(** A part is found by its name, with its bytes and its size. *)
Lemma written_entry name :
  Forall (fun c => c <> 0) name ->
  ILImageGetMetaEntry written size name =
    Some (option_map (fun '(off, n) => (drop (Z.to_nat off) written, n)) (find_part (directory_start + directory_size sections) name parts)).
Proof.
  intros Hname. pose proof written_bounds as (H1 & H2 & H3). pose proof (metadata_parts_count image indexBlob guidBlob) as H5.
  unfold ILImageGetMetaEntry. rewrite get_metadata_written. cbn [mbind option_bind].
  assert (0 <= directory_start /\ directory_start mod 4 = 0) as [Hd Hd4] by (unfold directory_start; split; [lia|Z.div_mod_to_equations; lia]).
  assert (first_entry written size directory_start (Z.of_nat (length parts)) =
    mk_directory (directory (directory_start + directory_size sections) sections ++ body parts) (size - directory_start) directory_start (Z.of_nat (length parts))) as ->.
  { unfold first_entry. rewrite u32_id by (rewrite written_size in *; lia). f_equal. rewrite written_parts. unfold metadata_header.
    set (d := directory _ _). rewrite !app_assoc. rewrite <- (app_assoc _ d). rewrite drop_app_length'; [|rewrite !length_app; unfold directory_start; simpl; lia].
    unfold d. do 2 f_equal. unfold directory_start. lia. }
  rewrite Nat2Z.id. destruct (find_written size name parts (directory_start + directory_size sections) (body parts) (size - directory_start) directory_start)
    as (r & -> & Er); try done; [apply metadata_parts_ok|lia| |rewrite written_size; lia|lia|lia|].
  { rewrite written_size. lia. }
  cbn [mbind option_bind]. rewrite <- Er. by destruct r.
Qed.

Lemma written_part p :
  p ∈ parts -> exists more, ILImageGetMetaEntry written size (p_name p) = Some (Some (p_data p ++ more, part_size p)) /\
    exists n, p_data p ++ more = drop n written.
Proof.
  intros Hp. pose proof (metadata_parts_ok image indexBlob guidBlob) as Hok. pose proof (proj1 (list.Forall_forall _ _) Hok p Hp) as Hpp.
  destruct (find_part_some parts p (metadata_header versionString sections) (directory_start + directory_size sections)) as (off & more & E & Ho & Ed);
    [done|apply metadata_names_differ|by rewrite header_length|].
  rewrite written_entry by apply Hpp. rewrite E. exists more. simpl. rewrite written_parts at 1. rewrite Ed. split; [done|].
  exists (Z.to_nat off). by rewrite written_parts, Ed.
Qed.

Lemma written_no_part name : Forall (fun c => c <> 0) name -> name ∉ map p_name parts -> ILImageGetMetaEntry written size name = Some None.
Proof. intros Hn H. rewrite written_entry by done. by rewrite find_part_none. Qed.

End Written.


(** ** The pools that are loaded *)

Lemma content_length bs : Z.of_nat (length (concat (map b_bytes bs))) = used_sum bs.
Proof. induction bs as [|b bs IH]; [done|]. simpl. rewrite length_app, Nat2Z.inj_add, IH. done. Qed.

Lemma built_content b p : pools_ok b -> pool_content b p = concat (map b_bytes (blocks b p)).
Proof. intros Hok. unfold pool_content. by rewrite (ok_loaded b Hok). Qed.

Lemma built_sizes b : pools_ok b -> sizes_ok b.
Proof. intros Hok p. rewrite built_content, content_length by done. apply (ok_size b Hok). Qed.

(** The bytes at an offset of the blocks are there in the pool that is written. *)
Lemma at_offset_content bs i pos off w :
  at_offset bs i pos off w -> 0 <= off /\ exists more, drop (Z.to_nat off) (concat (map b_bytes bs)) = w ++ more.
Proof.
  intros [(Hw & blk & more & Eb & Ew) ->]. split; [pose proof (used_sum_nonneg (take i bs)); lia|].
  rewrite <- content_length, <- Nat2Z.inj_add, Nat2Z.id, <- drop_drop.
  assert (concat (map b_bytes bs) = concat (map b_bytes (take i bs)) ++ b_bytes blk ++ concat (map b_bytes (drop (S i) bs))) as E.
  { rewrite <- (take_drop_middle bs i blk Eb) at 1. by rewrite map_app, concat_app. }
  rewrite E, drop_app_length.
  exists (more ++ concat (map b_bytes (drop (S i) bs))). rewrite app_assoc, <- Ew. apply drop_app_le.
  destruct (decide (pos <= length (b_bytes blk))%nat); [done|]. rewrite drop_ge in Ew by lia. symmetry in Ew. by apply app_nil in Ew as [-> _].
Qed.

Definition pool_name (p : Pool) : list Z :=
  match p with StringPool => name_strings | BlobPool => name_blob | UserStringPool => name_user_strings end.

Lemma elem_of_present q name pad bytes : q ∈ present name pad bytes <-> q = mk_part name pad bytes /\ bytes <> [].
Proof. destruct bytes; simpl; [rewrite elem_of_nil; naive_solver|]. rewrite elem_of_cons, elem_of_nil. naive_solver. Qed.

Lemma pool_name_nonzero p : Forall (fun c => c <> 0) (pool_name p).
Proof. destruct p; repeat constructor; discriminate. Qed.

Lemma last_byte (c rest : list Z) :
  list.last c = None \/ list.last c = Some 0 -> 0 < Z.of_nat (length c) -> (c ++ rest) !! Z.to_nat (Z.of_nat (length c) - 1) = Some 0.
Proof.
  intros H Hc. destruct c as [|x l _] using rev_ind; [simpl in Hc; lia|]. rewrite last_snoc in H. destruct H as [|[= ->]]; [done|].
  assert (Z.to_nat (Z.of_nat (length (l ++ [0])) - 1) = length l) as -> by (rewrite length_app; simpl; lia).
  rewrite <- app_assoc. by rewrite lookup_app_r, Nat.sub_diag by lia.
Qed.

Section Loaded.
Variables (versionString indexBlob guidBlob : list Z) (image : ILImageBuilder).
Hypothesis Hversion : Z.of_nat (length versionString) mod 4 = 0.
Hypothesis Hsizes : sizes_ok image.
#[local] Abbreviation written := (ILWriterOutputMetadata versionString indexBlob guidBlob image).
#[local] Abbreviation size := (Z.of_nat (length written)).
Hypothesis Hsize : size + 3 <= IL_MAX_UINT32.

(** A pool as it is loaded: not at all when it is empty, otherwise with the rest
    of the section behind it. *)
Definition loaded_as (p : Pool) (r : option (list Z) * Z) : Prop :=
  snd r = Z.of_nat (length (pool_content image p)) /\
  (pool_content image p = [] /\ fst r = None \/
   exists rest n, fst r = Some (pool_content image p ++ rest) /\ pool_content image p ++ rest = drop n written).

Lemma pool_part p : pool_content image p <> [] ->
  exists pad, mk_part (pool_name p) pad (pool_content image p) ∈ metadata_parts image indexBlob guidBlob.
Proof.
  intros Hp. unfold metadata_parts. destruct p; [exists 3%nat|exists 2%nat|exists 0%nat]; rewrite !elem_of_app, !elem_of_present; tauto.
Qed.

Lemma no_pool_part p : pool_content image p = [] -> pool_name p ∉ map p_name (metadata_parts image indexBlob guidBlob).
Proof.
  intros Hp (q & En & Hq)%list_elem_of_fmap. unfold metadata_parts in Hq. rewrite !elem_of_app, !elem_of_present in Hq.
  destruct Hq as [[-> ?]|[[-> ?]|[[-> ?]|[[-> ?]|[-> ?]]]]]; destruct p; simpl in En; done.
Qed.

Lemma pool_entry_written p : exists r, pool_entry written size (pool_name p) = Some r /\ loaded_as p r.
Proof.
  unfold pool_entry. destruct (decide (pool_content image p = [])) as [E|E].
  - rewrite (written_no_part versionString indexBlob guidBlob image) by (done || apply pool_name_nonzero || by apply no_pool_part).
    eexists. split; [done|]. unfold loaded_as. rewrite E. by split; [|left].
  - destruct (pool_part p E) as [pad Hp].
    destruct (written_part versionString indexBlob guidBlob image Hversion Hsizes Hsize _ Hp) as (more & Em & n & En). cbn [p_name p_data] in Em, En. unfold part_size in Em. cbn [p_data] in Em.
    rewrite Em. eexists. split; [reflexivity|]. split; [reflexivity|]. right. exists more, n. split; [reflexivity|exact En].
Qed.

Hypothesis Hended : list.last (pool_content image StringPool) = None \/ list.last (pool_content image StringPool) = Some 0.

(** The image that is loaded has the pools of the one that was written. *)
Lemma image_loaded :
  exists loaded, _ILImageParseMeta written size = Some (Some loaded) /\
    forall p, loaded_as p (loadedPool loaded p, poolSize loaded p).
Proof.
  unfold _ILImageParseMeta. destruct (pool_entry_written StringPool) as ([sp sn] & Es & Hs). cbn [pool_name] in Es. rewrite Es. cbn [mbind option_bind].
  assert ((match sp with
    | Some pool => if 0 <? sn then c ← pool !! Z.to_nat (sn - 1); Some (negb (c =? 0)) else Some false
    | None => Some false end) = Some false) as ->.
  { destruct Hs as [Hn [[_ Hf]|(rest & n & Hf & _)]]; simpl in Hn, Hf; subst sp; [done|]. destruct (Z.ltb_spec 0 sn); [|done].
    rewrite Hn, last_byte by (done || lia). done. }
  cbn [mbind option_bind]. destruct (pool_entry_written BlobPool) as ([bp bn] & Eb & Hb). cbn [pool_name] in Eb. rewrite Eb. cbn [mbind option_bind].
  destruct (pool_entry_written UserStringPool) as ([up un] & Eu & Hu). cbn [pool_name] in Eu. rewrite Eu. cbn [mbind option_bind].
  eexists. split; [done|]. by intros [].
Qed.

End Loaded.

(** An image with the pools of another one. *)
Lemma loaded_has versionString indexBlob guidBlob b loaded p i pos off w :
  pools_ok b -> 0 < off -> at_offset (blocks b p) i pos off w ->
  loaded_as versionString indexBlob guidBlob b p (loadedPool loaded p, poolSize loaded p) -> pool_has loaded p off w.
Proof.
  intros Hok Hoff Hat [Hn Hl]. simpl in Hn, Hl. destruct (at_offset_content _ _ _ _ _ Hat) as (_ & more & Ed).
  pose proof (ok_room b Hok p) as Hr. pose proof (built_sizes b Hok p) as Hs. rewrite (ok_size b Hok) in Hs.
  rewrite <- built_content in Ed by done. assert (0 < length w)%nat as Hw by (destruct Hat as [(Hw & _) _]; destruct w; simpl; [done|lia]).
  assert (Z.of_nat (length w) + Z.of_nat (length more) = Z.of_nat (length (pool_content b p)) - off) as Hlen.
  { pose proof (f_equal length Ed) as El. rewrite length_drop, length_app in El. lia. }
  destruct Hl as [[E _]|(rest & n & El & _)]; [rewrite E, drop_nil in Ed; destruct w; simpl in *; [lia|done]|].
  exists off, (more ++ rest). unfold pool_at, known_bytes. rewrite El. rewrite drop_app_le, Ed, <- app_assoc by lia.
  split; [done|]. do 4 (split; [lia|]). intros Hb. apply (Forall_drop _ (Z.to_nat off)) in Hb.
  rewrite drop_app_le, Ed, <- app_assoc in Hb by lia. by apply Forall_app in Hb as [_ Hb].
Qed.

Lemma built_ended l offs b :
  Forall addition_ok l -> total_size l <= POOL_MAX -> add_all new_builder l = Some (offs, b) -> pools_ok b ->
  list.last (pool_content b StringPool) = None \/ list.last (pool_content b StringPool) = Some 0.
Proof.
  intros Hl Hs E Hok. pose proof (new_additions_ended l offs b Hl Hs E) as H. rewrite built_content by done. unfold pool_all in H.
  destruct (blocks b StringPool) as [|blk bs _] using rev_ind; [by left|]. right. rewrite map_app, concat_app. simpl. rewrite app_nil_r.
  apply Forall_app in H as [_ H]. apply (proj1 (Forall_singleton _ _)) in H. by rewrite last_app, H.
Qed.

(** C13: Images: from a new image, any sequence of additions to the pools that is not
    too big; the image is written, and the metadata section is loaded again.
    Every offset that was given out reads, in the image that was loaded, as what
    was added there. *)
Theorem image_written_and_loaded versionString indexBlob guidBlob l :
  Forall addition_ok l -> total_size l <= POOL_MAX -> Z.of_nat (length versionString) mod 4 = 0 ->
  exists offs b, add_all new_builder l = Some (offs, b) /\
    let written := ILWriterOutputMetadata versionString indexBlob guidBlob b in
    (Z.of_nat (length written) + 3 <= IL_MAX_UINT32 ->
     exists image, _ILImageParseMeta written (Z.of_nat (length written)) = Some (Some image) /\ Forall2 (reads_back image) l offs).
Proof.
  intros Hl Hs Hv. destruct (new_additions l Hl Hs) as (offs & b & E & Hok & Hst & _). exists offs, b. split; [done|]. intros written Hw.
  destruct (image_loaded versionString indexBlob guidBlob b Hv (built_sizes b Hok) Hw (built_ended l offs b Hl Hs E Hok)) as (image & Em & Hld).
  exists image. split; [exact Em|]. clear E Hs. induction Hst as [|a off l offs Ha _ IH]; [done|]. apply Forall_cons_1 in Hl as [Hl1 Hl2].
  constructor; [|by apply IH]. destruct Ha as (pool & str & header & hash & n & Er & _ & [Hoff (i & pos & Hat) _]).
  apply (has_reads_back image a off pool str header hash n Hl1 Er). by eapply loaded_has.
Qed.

...

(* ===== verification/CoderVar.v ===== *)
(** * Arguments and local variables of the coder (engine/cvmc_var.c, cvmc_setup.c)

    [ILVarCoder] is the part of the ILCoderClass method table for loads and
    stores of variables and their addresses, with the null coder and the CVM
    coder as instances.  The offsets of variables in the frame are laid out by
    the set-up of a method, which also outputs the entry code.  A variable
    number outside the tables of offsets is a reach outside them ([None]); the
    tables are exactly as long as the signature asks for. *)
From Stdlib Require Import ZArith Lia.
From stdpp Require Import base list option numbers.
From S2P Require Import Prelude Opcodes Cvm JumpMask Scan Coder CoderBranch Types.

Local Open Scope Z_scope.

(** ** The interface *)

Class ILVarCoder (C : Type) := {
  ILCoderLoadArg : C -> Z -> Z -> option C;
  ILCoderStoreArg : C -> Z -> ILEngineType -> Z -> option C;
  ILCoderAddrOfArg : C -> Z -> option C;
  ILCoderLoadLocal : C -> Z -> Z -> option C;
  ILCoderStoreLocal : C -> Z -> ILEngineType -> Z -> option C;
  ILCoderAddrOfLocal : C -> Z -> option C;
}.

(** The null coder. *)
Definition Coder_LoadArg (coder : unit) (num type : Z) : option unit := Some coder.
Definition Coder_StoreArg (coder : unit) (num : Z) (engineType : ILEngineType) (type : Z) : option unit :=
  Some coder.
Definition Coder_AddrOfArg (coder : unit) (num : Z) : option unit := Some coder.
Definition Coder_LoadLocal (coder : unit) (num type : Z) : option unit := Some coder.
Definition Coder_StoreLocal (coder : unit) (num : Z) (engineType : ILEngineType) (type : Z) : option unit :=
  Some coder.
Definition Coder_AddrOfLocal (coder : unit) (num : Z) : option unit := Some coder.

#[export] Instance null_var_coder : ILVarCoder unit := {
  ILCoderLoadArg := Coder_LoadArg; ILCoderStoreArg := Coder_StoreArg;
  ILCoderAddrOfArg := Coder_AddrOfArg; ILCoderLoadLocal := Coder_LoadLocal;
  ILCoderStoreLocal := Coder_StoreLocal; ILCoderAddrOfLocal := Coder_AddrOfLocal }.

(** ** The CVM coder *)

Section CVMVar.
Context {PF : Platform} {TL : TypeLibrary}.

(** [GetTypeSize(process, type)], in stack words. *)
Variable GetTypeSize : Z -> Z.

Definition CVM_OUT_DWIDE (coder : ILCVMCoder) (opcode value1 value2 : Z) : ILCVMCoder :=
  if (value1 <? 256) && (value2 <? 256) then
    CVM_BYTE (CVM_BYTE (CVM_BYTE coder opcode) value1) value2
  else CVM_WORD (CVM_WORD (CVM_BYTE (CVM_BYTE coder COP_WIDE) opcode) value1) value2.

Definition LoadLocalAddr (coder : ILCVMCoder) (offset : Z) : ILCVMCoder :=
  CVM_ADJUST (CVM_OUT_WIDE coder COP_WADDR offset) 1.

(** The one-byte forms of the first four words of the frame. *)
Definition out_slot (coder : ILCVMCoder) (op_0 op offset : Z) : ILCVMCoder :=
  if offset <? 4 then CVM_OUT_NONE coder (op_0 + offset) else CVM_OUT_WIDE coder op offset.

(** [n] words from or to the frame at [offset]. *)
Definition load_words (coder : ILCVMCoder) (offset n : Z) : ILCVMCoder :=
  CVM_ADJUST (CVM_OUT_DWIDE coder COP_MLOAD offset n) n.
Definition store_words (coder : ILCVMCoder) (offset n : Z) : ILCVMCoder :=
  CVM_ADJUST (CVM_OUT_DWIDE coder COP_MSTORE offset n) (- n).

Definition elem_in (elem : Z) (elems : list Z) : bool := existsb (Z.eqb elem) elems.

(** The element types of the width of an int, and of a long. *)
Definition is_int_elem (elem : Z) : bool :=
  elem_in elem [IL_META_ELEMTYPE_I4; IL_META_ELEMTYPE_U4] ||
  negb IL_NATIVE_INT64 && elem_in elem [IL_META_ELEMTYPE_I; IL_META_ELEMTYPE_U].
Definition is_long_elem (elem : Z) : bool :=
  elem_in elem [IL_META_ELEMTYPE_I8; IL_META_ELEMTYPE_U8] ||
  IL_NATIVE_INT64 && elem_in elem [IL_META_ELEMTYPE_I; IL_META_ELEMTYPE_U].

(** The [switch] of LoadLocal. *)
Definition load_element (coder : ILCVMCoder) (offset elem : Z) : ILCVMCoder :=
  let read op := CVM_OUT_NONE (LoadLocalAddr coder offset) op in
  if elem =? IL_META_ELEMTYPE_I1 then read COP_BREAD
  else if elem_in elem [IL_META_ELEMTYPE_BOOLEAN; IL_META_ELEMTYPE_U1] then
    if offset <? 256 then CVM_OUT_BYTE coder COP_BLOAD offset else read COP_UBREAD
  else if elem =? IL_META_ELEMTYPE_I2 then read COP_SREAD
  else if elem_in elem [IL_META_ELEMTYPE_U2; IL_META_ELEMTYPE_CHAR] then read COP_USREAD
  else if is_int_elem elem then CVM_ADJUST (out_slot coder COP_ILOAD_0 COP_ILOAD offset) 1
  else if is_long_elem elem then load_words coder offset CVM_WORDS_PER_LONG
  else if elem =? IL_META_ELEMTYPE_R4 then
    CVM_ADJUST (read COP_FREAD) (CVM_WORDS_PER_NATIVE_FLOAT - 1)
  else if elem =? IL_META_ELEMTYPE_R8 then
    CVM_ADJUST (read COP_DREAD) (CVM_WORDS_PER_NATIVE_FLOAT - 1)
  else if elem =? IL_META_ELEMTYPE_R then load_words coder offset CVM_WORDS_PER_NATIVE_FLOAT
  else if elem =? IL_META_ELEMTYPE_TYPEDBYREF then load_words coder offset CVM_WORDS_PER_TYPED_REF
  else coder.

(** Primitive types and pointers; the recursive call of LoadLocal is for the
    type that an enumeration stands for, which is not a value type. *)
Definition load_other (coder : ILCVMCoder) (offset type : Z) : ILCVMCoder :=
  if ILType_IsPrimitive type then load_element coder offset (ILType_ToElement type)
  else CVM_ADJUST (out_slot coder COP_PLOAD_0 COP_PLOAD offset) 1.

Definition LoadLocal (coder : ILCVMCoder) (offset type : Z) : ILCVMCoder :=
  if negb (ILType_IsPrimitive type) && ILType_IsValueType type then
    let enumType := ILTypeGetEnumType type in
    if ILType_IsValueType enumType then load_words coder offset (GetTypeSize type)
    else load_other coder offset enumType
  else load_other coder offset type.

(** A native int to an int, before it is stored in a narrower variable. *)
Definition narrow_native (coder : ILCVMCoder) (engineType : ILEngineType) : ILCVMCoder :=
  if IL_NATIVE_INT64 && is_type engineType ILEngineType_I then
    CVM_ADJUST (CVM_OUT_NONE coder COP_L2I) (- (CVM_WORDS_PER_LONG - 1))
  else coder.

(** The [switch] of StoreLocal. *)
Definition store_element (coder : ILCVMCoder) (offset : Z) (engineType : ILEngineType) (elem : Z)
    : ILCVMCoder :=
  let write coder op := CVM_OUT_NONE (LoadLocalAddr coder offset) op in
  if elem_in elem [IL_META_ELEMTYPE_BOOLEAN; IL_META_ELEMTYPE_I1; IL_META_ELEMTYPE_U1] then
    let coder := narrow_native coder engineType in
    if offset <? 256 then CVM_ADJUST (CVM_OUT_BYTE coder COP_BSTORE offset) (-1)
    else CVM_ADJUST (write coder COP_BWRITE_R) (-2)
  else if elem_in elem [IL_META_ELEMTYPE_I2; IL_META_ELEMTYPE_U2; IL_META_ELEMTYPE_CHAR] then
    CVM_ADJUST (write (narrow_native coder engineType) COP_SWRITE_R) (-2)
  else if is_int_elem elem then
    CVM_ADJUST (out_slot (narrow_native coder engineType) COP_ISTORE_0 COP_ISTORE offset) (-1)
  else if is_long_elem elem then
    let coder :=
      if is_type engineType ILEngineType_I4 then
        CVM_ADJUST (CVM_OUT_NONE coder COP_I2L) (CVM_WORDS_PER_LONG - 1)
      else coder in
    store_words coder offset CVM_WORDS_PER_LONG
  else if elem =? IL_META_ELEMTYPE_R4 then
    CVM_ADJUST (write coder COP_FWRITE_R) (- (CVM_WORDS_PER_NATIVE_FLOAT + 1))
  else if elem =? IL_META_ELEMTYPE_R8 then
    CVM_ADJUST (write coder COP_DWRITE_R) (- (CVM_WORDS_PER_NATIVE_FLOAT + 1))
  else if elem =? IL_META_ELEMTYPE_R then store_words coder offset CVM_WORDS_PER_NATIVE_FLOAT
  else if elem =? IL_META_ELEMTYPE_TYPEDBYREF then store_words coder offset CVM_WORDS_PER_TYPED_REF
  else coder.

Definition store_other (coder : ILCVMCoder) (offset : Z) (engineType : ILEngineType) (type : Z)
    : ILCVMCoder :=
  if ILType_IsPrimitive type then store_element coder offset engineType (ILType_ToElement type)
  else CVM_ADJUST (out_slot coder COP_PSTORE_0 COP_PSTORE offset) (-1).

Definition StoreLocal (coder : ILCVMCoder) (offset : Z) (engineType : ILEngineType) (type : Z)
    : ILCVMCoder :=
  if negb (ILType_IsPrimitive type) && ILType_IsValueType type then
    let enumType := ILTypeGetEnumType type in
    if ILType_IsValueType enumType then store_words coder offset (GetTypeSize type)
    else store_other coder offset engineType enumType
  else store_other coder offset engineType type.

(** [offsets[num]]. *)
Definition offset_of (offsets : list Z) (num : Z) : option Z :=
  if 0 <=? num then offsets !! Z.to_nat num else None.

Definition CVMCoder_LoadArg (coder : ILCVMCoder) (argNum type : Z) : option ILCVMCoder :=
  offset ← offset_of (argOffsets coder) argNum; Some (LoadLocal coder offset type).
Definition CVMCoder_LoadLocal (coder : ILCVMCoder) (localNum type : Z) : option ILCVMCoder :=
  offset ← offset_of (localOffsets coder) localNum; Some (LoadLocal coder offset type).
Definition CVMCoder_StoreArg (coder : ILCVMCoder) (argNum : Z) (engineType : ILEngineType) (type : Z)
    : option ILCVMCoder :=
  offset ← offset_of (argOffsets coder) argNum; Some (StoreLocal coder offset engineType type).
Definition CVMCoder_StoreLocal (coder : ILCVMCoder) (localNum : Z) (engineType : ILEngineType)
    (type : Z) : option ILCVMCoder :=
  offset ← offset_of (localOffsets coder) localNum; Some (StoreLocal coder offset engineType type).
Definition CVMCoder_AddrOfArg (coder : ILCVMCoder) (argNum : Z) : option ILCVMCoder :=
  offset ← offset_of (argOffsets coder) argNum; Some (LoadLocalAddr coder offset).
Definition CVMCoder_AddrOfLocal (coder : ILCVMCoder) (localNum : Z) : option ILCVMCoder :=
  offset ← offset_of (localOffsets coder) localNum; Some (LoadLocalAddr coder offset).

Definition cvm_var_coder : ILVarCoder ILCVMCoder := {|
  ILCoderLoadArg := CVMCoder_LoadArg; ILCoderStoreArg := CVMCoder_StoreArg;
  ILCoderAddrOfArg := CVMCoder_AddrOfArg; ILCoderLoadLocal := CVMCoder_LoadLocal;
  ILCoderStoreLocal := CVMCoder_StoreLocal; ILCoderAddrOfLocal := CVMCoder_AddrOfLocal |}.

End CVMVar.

...

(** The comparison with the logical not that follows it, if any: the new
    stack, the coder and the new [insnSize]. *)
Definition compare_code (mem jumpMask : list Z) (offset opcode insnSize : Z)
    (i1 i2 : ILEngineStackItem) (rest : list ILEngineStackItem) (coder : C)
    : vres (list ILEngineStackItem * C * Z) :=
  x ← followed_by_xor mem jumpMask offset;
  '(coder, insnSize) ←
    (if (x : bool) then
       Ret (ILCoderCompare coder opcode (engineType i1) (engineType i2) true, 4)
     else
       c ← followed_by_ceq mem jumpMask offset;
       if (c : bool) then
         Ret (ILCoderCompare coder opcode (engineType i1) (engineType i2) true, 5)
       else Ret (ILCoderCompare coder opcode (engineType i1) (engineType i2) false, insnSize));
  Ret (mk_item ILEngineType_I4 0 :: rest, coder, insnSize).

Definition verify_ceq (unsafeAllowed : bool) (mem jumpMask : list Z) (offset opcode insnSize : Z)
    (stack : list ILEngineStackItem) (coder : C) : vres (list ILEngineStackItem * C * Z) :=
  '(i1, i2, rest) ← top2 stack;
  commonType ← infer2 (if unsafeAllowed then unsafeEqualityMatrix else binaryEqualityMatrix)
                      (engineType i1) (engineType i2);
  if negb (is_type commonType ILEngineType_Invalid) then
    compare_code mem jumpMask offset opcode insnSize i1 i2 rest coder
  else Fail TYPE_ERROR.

What you have to do: Print again the lines of the entries above that fall between the line holding "ILCoderAddrOfLocal : C -> Z -> option C;" and the line holding "Definition Coder_StoreArg (coder", inclusive, exactly as they stand.

Response to this exercise:
  ILCoderAddrOfLocal : C -> Z -> option C;
}.

(** The null coder. *)
Definition Coder_LoadArg (coder : unit) (num type : Z) : option unit := Some coder.
Definition Coder_StoreArg (coder : unit) (num : Z) (engineType : ILEngineType) (type : Z) : option unit :=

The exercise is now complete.